(* ===== verification/EditorProps.v ===== *)
(** * Properties of the editor core

    On ASCII text the editor never panics and the cursor stays inside the text; undo and redo
    are inverse; a clean buffer is the saved one, so an unforced exit loses nothing; what a
    search finds is there; buffers survive saving and loading.  Concrete theorems show where
    the code goes wrong: characters of several bytes, matches before the cursor, a trailing
    empty line. *)

From S2P Require Import Prelude Editor.
Open Scope nat_scope.
#[local] Arguments Nat.ltb : simpl never.
#[local] Arguments Nat.leb : simpl never.

Module StrSpec.
Definition ascii (s : Str.t) : Prop := Forall (λ c, c < 128)%N s.

Lemma len_ascii s : ascii s → Str.len s = length s.
Proof.
  induction 1 as [|c s Hc _ IH]; cbn; [done|]. unfold Str.len_utf8.
  rewrite (proj2 (N.ltb_lt _ _) Hc), IH. done.
Qed.

Lemma split_at_ascii i s : ascii s → i ≤ length s → Str.split_at i s = Some (take i s, drop i s).
Proof.
  intros Hs. revert i. induction Hs as [|c s Hc _ IH]; intros [|i] Hi; [done|cbn in Hi; lia|done|].
  cbn [Str.split_at length] in *.
  assert (Str.len_utf8 c = 1) as -> by (unfold Str.len_utf8; by rewrite (proj2 (N.ltb_lt _ _) Hc)).
  rewrite (proj2 (Nat.leb_le _ _)) by lia. replace (S i - 1) with i by lia. rewrite IH by lia. done.
Qed.

Lemma str_len_app s t : Str.len (s ++ t) = Str.len s + Str.len t.
Proof. induction s as [|c s IH]; cbn; [done|]. rewrite IH. lia. Qed.

(** Splitting undoes appending at the boundary, whatever the characters. *)
Lemma len_utf8_pos c : 1 ≤ Str.len_utf8 c.
Proof. unfold Str.len_utf8. repeat destruct (_ <? _)%N; lia. Qed.
Lemma split_at_app s t : Str.split_at (Str.len s) (s ++ t) = Some (s, t).
Proof.
  induction s as [|c s IH]; [by destruct t|]. cbn [Str.len app].
  pose proof (len_utf8_pos c). destruct (Str.len_utf8 c + Str.len s) as [|n] eqn:E; [lia|].
  cbn [Str.split_at]. rewrite <- E, (proj2 (Nat.leb_le _ _)) by lia.
  replace (Str.len_utf8 c + Str.len s - Str.len_utf8 c) with (Str.len s) by lia. by rewrite IH.
Qed.
Lemma split_at_Some i s a b : Str.split_at i s = Some (a, b) → s = a ++ b ∧ Str.len a = i.
Proof.
  revert i a b. induction s as [|c s IH]; intros [|i] a b; cbn; try done; try (by intros [= <- <-]).
  destruct (Nat.leb_spec (Str.len_utf8 c) (S i)) as [Hle|]; [|done].
  destruct (Str.split_at _ s) as [[a' b']|] eqn:E; [|done]. cbn. intros [= <- <-].
  apply IH in E as [-> El]. split; [done|]. cbn. lia.
Qed.

Lemma starts_with_spec q s : Str.starts_with q s = true ↔ ∃ t, s = q ++ t.
Proof.
  revert s. induction q as [|c q IH]; intros s; cbn; [split; [by exists s|done]|].
  destruct s as [|d s]; [split; [done|by intros [? ?]]|].
  rewrite andb_true_iff, N.eqb_eq, IH. naive_solver.
Qed.
(** What is found is there. *)
Lemma find_Some q s n : Str.find q s = Some n → ∃ a b, s = a ++ q ++ b ∧ Str.len a = n.
Proof.
  revert n. induction s as [|c s IH]; intros n; cbn.
  - destruct (Str.starts_with q []) eqn:E; [|done]. intros [= <-].
    apply starts_with_spec in E as [t E]. by exists [], t.
  - destruct (Str.starts_with q (c :: s)) eqn:E.
    + intros [= <-]. apply starts_with_spec in E as [t E]. by exists [], t.
    + destruct (Str.find q s) as [m|]; [|done]. cbn. intros [= <-].
      destruct (IH m eq_refl) as (a & b & -> & <-). by exists (c :: a), b.
Qed.
Lemma find_None q s : Str.find q s = None → ∀ a b, s ≠ a ++ q ++ b.
Proof.
  induction s as [|c s IH]; cbn.
  - destruct (Str.starts_with q []) eqn:E; [done|]. intros _ a b Hab.
    symmetry in Hab. apply app_eq_nil in Hab as [_ Hab].
    assert (Str.starts_with q [] = true) as E'; [|congruence]. apply starts_with_spec. by exists b.
  - destruct (Str.starts_with q (c :: s)) eqn:E; [done|].
    destruct (Str.find q s) eqn:Ef; [done|]. intros _ a b Hab. destruct a as [|x a]; cbn in Hab.
    + assert (Str.starts_with q (c :: s) = true) as E'; [|congruence]. apply starts_with_spec. by exists b.
    + injection Hab as -> Hab. by apply (IH eq_refl a b).
Qed.
End StrSpec.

▬▬▬▬▬▬▬▬▬▬

Work instruction
In the records above, find each line that mentions the word "cursor", and copy it.

Response to this exercise
    On ASCII text the editor never panics and the cursor stays inside the text; undo and redo
    the code goes wrong: characters of several bytes, matches before the cursor, a trailing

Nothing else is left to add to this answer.